Algumas pessoas acham que certas coisas são barreiras de entrada, mas não são. Por exemplo, capital não é barreira de entrada. No vale do Silício, há capital abundante para boas ideias. Inovação é barreira de entrada só até certo ponto, e isso vale para qualquer setor. Qualquer um abre uma loja com um conceito novo. Há marcas muito cool, que dizem que vão doar um sapato para uma criança na África se você comprar um sapato deles. Isso é legal, mas facilmente replicável. No varejo de roupas, marcas que eram muito fortes há vinte anos, como Ocean Pacific, sumiram. Outras que eram cool, como Levi’s e Ralph Lauren, decaíram. Garanto que, daqui a dez anos, algumas das marcas que hoje fazem sucesso com diferentes públicos, como Abercrombie, Animale, Bobstore, Forever 21, John John e Le Lis Blanc, não estarão mais aqui.

Depois de verificar se há barreiras de entrada, analisamos quem são os empresários ou executivos que tocam a empresa — que vão ser nossos sócios. Em geral, preferimos empresas familares que tenham donos que participem do dia a dia e do conselho. Não pode ser apenas um conselho de notáveis, formado por grandes nomes do mercado. Nada contra os notáveis, mas alguém tem de cobrar o presidente e os diretores. Se o presidente quiser, ele enrola um conselho fraco, porque a assimetria de informações é muito grande. Ele pode mostrar apenas as coisas boas para o conselho e esconder o resto. Avaliar a gestão é a parte mais difícil, porque são critérios subjetivos. Facilita analisar o histórico dos empresários e executivos que tocam a empresa.

Além disso, olhamos potencial de crescimento, previsibilidade e consistência. O Warren Buffett é amigo pessoal do Bill Gates (fundador da Microsoft), mas não investe em ações da Microsoft. Na época do boom de internet, no fim dos anos 1990, muita gente dizia que o Buffett não investia no setor de tecnologia porque era careta e estava

ultrapassado. Ele dizia que não conseguia enxergar como estaria a Microsoft em uma década. Não sabia se a empresa continuaria tendo um diferencial competitivo ou se seria esmagada por algum concorrente. Por outro lado, ele investe na Coca-Cola há anos, porque acredita que ela continuará sendo a líder do mercado. Quem gosta de Coca-Cola toma Coca-Cola no mundo inteiro. Não vai tomar a Tubaína da Alemanha.

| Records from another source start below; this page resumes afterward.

(* ===== verification/Provenance.v ===== *)
(** * Software attestations

    crates/core/src/applications/attestation/mod.rs: a "birth certificate" for an artifact,
    written as JSON or as a signed file, and its verification.  serde, bincode, the clock and
    the git lookup are parameters or arguments; files are read, and the caller writes the
    output. *)

From S2P Require Import Prelude External Utf8 FileSystem Format Archive Backends.

Record SoftwareAttestation := mkSoftwareAttestation {
  sa_artifact_hash : bytes;
  sa_artifact_name : bytes;
  sa_source_commit_hash : bytes;
  sa_builder_id : bytes;
  sa_timestamp : bytes;
}.

Inductive OutputFormat := JsonOnly | SealedEnvelope.
Inductive KeySource := GenerateKey | ProvidedKey (signing_key : bytes).

Record AttestationConfig := mkAttestationConfig {
  acfg_artifact_path : path;
  acfg_builder_id : bytes;
  acfg_output_format : OutputFormat;
  acfg_key_source : KeySource;
}.

(** [verification_info] is the hex public key of a signed file. *)
Record AttestationResult := mkAttestationResult {
  ares_attestation : SoftwareAttestation;
  ares_serialized_output : bytes;
  ares_verification_key : option bytes;
}.

(** The format of a signed file. *)
Record SignedAttestationFile := mkSignedAttestationFile {
  saf_attestation : bytes;
  saf_signature : bytes;
  saf_verification_key : bytes; (* [u8; 32] *)
}.

Record VerificationConfig := mkVerificationConfig {
  vcfg_artifact_path : path;
  vcfg_attestation_path : path;
  vcfg_force_json : bool;
}.

Record VerificationDetails := mkVerificationDetails {
  vd_computed_hash : bytes;
  vd_expected_hash : bytes;
  vd_artifact_size : N; (* u64 *)
  vd_envelope_verified : option bool;
}.
Record AttestationVerification := mkAttestationVerification {
  av_attestation : SoftwareAttestation;
  av_is_valid : bool;
  av_details : VerificationDetails;
}.

(** [serde_json] on attestations *)
Class SoftwareAttestationJson := {
  attestation_to_vec : SoftwareAttestation → result bytes bytes;
  attestation_to_vec_pretty : SoftwareAttestation → result bytes bytes;
  attestation_from_json : bytes → result bytes SoftwareAttestation; (* from_slice, from_str *)
}.
Class SoftwareAttestationJsonLaws `{SoftwareAttestationJson} : Prop := {
  attestation_vec_roundtrip a j : attestation_to_vec a = Ok j → attestation_from_json j = Ok a;
  attestation_pretty_roundtrip a j :
    attestation_to_vec_pretty a = Ok j → attestation_from_json j = Ok a ∧ utf8_valid j = true;
}.

(** The time, the commit of the repository the process runs in, and a fresh signing key. *)
Record AttestationEnv := mkAttestationEnv {
  ae_now : bytes;
  ae_commit : option bytes;
  ae_fresh_key : bytes;
}.

Section Provenance.
Context `{Hex} `{Sha2} `{Ed25519} `{SoftwareAttestationJson} `{Bincode SignedAttestationFile}.

(** [format!("{:x}", Sha256::digest(data))] *)
Definition artifact_digest (data : bytes) : bytes := hex_encode (sha2_digest USha256 data).

Definition read_artifact (p : path) (s : fs) : result bytes bytes :=
  map_err (λ _, lit "Failed to read artifact: " ++ path_display p) (read_file p s).

Definition create_sealed_attestation (env : AttestationEnv) (a : SoftwareAttestation) (key : KeySource)
    : result bytes AttestationResult :=
  let signing_key := match key with GenerateKey => ae_fresh_key env | ProvidedKey k => k end in
  attestation_bytes ← in_context "Failed to serialize attestation" (attestation_to_vec a);
  let signed_file := mkSignedAttestationFile attestation_bytes (ed_sign signing_key attestation_bytes)
    (ed_public signing_key) in
  serialized_output ← in_context "Failed to serialize attestation file" (serialize signed_file);
  Ok (mkAttestationResult a serialized_output (Some (hex_encode (ed_public signing_key)))).

Definition create_signed_attestation (env : AttestationEnv) (c : AttestationConfig) (s : fs)
    : result bytes AttestationResult :=
  artifact_data ← read_artifact (acfg_artifact_path c) s;
  let a := mkSoftwareAttestation (artifact_digest artifact_data)
    (match last (acfg_artifact_path c) with
     | Some n => if utf8_valid n then n else lit "unknown"
     | None => lit "unknown"
     end)
    (default (lit "unknown") (ae_commit env)) (acfg_builder_id c) (ae_now env) in
  match acfg_output_format c with
  | JsonOnly =>
      serialized_output ← in_context "Failed to serialize attestation to JSON" (attestation_to_vec_pretty a);
      Ok (mkAttestationResult a serialized_output None)
  | SealedEnvelope => create_sealed_attestation env a (acfg_key_source c)
  end.

Definition read_envelope_attestation (p : path) (s : fs) : result bytes SoftwareAttestation :=
  content ← map_err (λ e : io_error, if bool_decide (e = IsADirectory) then lit "Failed to read attestation file"
                      else lit "Failed to open attestation file: " ++ path_display p) (read_file p s);
  '(f, _) ← in_context "Failed to read attestation file" (deserialize_from (A:=SignedAttestationFile) content);
  ensure (ed_key_ok (saf_verification_key f)) (lit "Invalid verification key in attestation file") ≫= λ _,
  ensure (length (saf_signature f) =? 64)%nat (lit "Invalid signature length in attestation file") ≫= λ _,
  ensure (ed_verify (saf_verification_key f) (saf_attestation f) (saf_signature f))
    (lit "Attestation signature verification failed") ≫= λ _,
  in_context "Failed to parse attestation from signed payload" (attestation_from_json (saf_attestation f)).

Definition read_json_attestation (p : path) (s : fs) : result bytes SoftwareAttestation :=
  let failed := lit "Failed to read attestation file: " ++ path_display p in
  json_data ← map_err (λ _, failed) (read_file p s);
  ensure (utf8_valid json_data) failed ≫= λ _,
  in_context "Failed to parse JSON attestation" (attestation_from_json json_data).

(** A file that does not verify as a signed file is read as JSON. *)
Definition read_attestation (c : VerificationConfig) (s : fs) : result bytes SoftwareAttestation :=
  if vcfg_force_json c then read_json_attestation (vcfg_attestation_path c) s
  else
    match read_envelope_attestation (vcfg_attestation_path c) s with
    | Ok a => Ok a
    | Err _ => read_json_attestation (vcfg_attestation_path c) s
    end.

Definition verify_software_attestation (c : VerificationConfig) (s : fs)
    : result bytes AttestationVerification :=
  a ← read_attestation c s;
  artifact_data ← read_artifact (vcfg_artifact_path c) s;
  let computed_hash := artifact_digest artifact_data in
  Ok (mkAttestationVerification a (bool_decide (computed_hash = sa_artifact_hash a))
        (mkVerificationDetails computed_hash (sa_artifact_hash a) (len_N artifact_data) None)).
End Provenance.

Section Lemmas.
Context `{HexLaws} `{Sha2} `{Ed25519Laws} `{SoftwareAttestationJsonLaws} `{!Bincode SignedAttestationFile}
  `{!BincodeLaws SignedAttestationFile}.

(** A signed file reads back. *)
Lemma read_sealed_attestation (env : AttestationEnv) (a : SoftwareAttestation) (key : KeySource)
    (r : AttestationResult) (p : path) (s : fs) :
  create_sealed_attestation env a key = Ok r → read_file p s = Ok (ares_serialized_output r) →
  read_envelope_attestation p s = Ok a ∧ ares_attestation r = a.
Proof.
  unfold create_sealed_attestation. intros Hc Hf. inv_ok.
  repeat match goal with E : in_context _ _ = Ok _ |- _ => apply in_context_ok in E end.
  cbn [ares_serialized_output ares_attestation] in *. split; [|done].
  unfold read_envelope_attestation. rewrite Hf. cbn [map_err mbind result_bind].
  match goal with E : serialize _ = Ok ?b |- _ =>
    pose proof (deserialize_serialize _ b [] E) as Hd; rewrite app_nil_r in Hd end.
  rewrite Hd. cbn [in_context map_err mbind result_bind saf_verification_key saf_signature saf_attestation].
  rewrite ed_public_ok, length_ed_sign, ed_verify_sign. cbn.
  apply in_context_ok. by apply attestation_vec_roundtrip.
Qed.

Lemma read_pretty_attestation (a : SoftwareAttestation) (j : bytes) (p : path) (s : fs) :
  attestation_to_vec_pretty a = Ok j → read_file p s = Ok j → read_json_attestation p s = Ok a.
Proof.
  intros [Hj Hv]%attestation_pretty_roundtrip Hf. unfold read_json_attestation. rewrite Hf. cbn. by rewrite Hv, Hj.
Qed.

(** Two artifacts with one hexadecimal SHA-256 digest have one digest. *)
Lemma artifact_digest_inj x y : artifact_digest x = artifact_digest y → sha2_digest USha256 x = sha2_digest USha256 y.
Proof. apply hex_encode_inj. Qed.
End Lemmas.
(** Segment [i] of the manifest describes chunk [c]. *)
Record segment_describes (cs : list bytes) (i : nat) (seg : SegmentInfo) (c : bytes) : Prop := {
  sd_name : chunk_file seg = chunk_filename (N.of_nat i);
  sd_hash : blake3_hash seg = hex_encode (blake3 c);
  sd_continuity : hex_decode (continuity_hash seg) = Some (tip_after cs (S i));
}.

Record intact (base : path) (s : fs) (m : TrstManifest) (sig : bytes) (cs : list bytes) : Prop := {
  in_manifest : read_manifest base s = Ok (m, sig);
  in_valid : valid_manifest m;
  in_length : length cs = length (segments m);
  in_file i c : cs !! i = Some c →
    read_file (chunks_path base ++ [chunk_filename (N.of_nat i)]) s = Ok c
    ∧ (len_N c ≤ MAX_STORED_CHUNK_BYTES)%N;
  in_segment i seg c : segments m !! i = Some seg → cs !! i = Some c →
    segment_describes cs i seg c;
  in_only name : is_dir (chunks_path base) s = true → name ∈ read_dir (chunks_path base) s →
    ends_with (lit ".bin") (from_utf8_lossy name) = true →
    from_utf8_lossy name ∈ chunk_file <$> segments m;
}.

(** ** The checks of [validate_archive] *)

Lemma check_chunk_name_ok i seg :
  check_chunk_name i seg = Ok tt ↔ chunk_file seg = chunk_filename (N.of_nat i).
Proof.
  unfold check_chunk_name. case_decide; [done|]. split; [|done].
  by intros (? & _ & ?)%bind_ok.
Qed.

Lemma open_chunk_ok p name s c : open_chunk p name s = Ok c ↔ read_file p s = Ok c.
Proof. apply map_err_ok. Qed.

Lemma check_segment_ok base s i seg cseg :
  check_segment base s (i, seg) = Ok cseg ↔
  ∃ c cont, chunk_file seg = chunk_filename (N.of_nat i)
    ∧ read_file (chunks_path base ++ [chunk_filename (N.of_nat i)]) s = Ok c
    ∧ (len_N c ≤ MAX_STORED_CHUNK_BYTES)%N
    ∧ blake3_hash seg = hex_encode (blake3 c)
    ∧ hex_decode (continuity_hash seg) = Some cont ∧ length cont = 32
    ∧ cseg = mkChainSegment i (blake3 c) cont.
Proof.
  unfold check_segment. split.
  - intros ([] & Hname & Hc)%bind_ok. apply check_chunk_name_ok in Hname.
    apply bind_ok in Hc as (h & Hh & Hc). rewrite stream_hash_chunk_spec in Hh.
    apply bind_ok in Hh as (c & Hread%open_chunk_ok & Hh). case_match eqn:Hcap; [|done].
    inv_ok. apply N.leb_le in Hcap.
    repeat match goal with
    | Hb : bool_decide _ = true |- _ => apply bool_decide_eq_true in Hb
    | Hb : (_ =? _)%nat = true |- _ => apply Nat.eqb_eq in Hb
    end. eauto 10.
  - intros (c & cont & Hname & Hread & Hcap & Hhash & Hcont & Hlen & ->).
    rewrite (proj2 (check_chunk_name_ok i seg) Hname). cbn [mbind result_bind].
    rewrite stream_hash_chunk_spec, (proj2 (open_chunk_ok _ _ _ _) Hread). cbn [mbind result_bind].
    rewrite (proj2 (N.leb_le _ _) Hcap). cbn.
    rewrite Hhash, bool_decide_true, Hcont by done. cbn. by rewrite Hlen.
Qed.

Lemma check_unreferenced_ok names base s :
  check_unreferenced (list_to_set names) base s = Ok tt ↔
  ∀ name, is_dir (chunks_path base) s = true → name ∈ read_dir (chunks_path base) s →
    ends_with (lit ".bin") (from_utf8_lossy name) = true → from_utf8_lossy name ∈ names.
Proof.
  unfold check_unreferenced. case_match; [|naive_solver].
  rewrite for_each_ok, Forall_forall. setoid_rewrite ensure_ok.
  setoid_rewrite negb_true_iff. setoid_rewrite andb_false_iff.
  setoid_rewrite bool_decide_eq_false. setoid_rewrite elem_of_list_to_set.
  split.
  - intros Hall name _ Hin Hbin. apply Hall in Hin as [Hb|Hb]; [congruence|].
    by apply dec_stable in Hb.
  - intros Hall name Hin. destruct (ends_with _ _) eqn:Hbin; [right|by left].
    intros Hn. by apply Hn, Hall.
Qed.

Lemma chain_from_lookup start hs i h :
  chain_from start hs !! i = Some h ↔ i < length hs ∧ h = chain_tip start (take (S i) hs).
Proof.
  revert start i; induction hs as [|h0 hs IH]; intros start i; simpl; [naive_solver lia|].
  destruct i as [|i]; simpl; [naive_solver lia|]. rewrite IH. naive_solver lia.
Qed.

(** What the loop over the segments and the chain check establish together. *)
Definition segments_ok (base : path) (s : fs) (segs : list SegmentInfo) (cs : list bytes) : Prop :=
  length cs = length segs ∧ ∀ i seg c, segs !! i = Some seg → cs !! i = Some c →
    read_file (chunks_path base ++ [chunk_filename (N.of_nat i)]) s = Ok c
    ∧ (len_N c ≤ MAX_STORED_CHUNK_BYTES)%N ∧ segment_describes cs i seg c.

Definition chunk_at (base : path) (s : fs) (i : nat) : bytes :=
  match read_file (chunks_path base ++ [chunk_filename (N.of_nat i)]) s with
  | Ok c => c
  | Err _ => []
  end.

Lemma check_segments_lookup base s segs csegs i seg :
  map_res (check_segment base s) (enumerate segs) = Ok csegs → segs !! i = Some seg →
  ∃ cseg, csegs !! i = Some cseg ∧ check_segment base s (i, seg) = Ok cseg.
Proof.
  intros Hall%map_res_ok Hi. eapply Forall2_lookup_l in Hall as (cseg & ? & ?); [eauto|].
  unfold enumerate. by rewrite lookup_enumerate_from, Hi.
Qed.

Lemma check_segments_length base s segs csegs :
  map_res (check_segment base s) (enumerate segs) = Ok csegs → length csegs = length segs.
Proof.
  intros Hall%map_res_ok%Forall2_length. unfold enumerate in Hall.
  by rewrite length_enumerate_from in Hall.
Qed.
Definition service_issue_certificate (svc : CertificateAuthorityService) (tenant_id : bytes)
    (request : CertificateRequest) (d : CaDraws) : io CAError Certificate :=
  let serial := generate_serial_number (cd_serial d) in
  let days := default (default_validity_days svc) (validity_days request) in
  let nb := cd_now d in
  let na := (nb + days * DAY)%N in
  io_lift (ensure (na <=? datetime_max)%N CAPanicked) ≫= λ _,
  let cert_data := build_certificate_data svc serial request nb na in
  signature_result ← io_map_err CABackend
    (ub_perform_operation (ca_backend svc) (ca_key_id svc) (OpSign cert_data USigEcdsaP256));
  signature ← io_lift (match signature_result with
    | Signed sig => Ok sig
    | _ => Err (CAInternal (lit "Unexpected signature result"))
    end);
  pem ← io_lift (build_certificate_pem cert_data signature);
  io_lift (Ok (mkCertificate (cd_id d) tenant_id serial (format_subject (req_subject request))
    (format_subject (ca_subject svc)) nb na CertIssued pem (cd_created d) None None)).
End Service.

(** ** Revocation *)

Definition valid_or (c : bool) (msg : string) : result CAError unit :=
  ensure c (CAInvalidRequest (lit msg)).

Definition valid_reasons : list bytes :=
  lit <$> ["unspecified"; "keyCompromise"; "cACompromise"; "affiliationChanged"; "superseded";
           "cessationOfOperation"; "certificateHold"; "removeFromCRL"; "privilegeWithdrawn";
           "aACompromise"]%string.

O Buffett costuma dizer que um bom jeito de ajudar a definir um investimento é se perguntar o seguinte: você compraria ações da empresa tal se soubesse que a bolsa iria

fechar e só reabrir em cinco anos? Dessa forma, você pensa como sócio, e não como um cara que compra só porque acha que alguém estará disposto a pagar mais caro por aquela ação. Se você olhar minha agenda, passo boa parte do dia em compromissos fora da gestora, nas companhias, falando com empresários e executivos. Acompanho o desempenho da bolsa por alto — uma rotina bem diferente da que tinha no Pactual.

Nada garante, é claro, que seguir essa estratégia dará retorno todos os meses. O objetivo é ganhar dinheiro no longo prazo. A maioria dos investidores que compra ações diz que pensa no longo prazo, mas, na prática, pouquíssima gente consegue esperar. O mais comum é ver o investidor aflito, preocupado com qualquer perda. Não dá para ter esse comportamento quando se aplica em renda variável. A bolsa pode cair 40% num ano e subir 80% no seguinte (isso de fato aconteceu entre 2002 e 2003). O segredo é aguentar os altos e baixos e tentar comprar mais em momentos de estresse, quando a maioria das pessoas fica apavorada. Uma forma de tentar tornar esse processo menos doloroso é decidir que percentual do patrimônio pode estar numa aplicação de maior risco, sem que isso prejudique o dia a dia do investidor.